-- Extracted material follows --
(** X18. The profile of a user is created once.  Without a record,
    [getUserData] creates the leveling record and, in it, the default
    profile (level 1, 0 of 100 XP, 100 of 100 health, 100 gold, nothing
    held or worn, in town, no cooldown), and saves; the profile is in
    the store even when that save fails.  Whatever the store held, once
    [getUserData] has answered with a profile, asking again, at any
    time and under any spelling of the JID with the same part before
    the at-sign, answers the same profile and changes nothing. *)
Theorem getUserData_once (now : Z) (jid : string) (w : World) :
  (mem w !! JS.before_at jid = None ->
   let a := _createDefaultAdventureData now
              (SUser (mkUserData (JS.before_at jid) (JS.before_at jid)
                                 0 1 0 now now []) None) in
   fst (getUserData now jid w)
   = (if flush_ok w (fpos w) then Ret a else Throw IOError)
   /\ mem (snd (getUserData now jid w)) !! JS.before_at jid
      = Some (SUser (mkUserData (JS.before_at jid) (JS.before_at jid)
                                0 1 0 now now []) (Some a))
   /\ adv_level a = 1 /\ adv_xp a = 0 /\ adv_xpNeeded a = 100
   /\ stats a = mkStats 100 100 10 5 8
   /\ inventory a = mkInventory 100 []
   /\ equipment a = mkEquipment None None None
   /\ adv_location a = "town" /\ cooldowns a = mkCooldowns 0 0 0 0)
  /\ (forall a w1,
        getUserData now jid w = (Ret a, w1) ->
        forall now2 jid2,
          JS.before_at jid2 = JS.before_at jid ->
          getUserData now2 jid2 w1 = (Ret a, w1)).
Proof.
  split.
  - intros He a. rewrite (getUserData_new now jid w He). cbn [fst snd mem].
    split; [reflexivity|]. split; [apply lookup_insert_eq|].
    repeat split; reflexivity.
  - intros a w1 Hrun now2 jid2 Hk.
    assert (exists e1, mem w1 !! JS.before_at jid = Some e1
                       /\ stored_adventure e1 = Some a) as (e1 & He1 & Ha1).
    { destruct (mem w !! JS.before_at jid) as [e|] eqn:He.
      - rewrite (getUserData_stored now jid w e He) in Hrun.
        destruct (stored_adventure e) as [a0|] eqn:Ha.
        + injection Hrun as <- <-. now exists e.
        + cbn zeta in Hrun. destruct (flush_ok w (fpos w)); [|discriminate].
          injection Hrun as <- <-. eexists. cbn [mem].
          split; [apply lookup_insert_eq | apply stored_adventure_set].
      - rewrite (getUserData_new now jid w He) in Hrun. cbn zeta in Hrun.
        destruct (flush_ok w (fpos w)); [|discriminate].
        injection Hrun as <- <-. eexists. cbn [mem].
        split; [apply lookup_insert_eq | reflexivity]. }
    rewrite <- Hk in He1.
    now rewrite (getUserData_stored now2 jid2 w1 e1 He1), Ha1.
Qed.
-- Extracted material concluded --
Exercise requirements: Every line of the data above is to be repeated exactly.

Written solution:
(** X18. The profile of a user is created once.  Without a record,
    [getUserData] creates the leveling record and, in it, the default
    profile (level 1, 0 of 100 XP, 100 of 100 health, 100 gold, nothing
    held or worn, in town, no cooldown), and saves; the profile is in
    the store even when that save fails.  Whatever the store held, once
    [getUserData] has answered with a profile, asking again, at any
    time and under any spelling of the JID with the same part before
    the at-sign, answers the same profile and changes nothing. *)
Theorem getUserData_once (now : Z) (jid : string) (w : World) :
  (mem w !! JS.before_at jid = None ->
   let a := _createDefaultAdventureData now
              (SUser (mkUserData (JS.before_at jid) (JS.before_at jid)
                                 0 1 0 now now []) None) in
   fst (getUserData now jid w)
   = (if flush_ok w (fpos w) then Ret a else Throw IOError)
   /\ mem (snd (getUserData now jid w)) !! JS.before_at jid
      = Some (SUser (mkUserData (JS.before_at jid) (JS.before_at jid)
                                0 1 0 now now []) (Some a))
   /\ adv_level a = 1 /\ adv_xp a = 0 /\ adv_xpNeeded a = 100
   /\ stats a = mkStats 100 100 10 5 8
   /\ inventory a = mkInventory 100 []
   /\ equipment a = mkEquipment None None None
   /\ adv_location a = "town" /\ cooldowns a = mkCooldowns 0 0 0 0)
  /\ (forall a w1,
        getUserData now jid w = (Ret a, w1) ->
        forall now2 jid2,
          JS.before_at jid2 = JS.before_at jid ->
          getUserData now2 jid2 w1 = (Ret a, w1)).
Proof.
  split.
  - intros He a. rewrite (getUserData_new now jid w He). cbn [fst snd mem].
    split; [reflexivity|]. split; [apply lookup_insert_eq|].
    repeat split; reflexivity.
  - intros a w1 Hrun now2 jid2 Hk.
    assert (exists e1, mem w1 !! JS.before_at jid = Some e1
                       /\ stored_adventure e1 = Some a) as (e1 & He1 & Ha1).
    { destruct (mem w !! JS.before_at jid) as [e|] eqn:He.
      - rewrite (getUserData_stored now jid w e He) in Hrun.
        destruct (stored_adventure e) as [a0|] eqn:Ha.
        + injection Hrun as <- <-. now exists e.
        + cbn zeta in Hrun. destruct (flush_ok w (fpos w)); [|discriminate].
          injection Hrun as <- <-. eexists. cbn [mem].
          split; [apply lookup_insert_eq | apply stored_adventure_set].
      - rewrite (getUserData_new now jid w He) in Hrun. cbn zeta in Hrun.
        destruct (flush_ok w (fpos w)); [|discriminate].
        injection Hrun as <- <-. eexists. cbn [mem].
        split; [apply lookup_insert_eq | reflexivity]. }
    rewrite <- Hk in He1.
    now rewrite (getUserData_stored now2 jid2 w1 e1 He1), Ha1.
Qed.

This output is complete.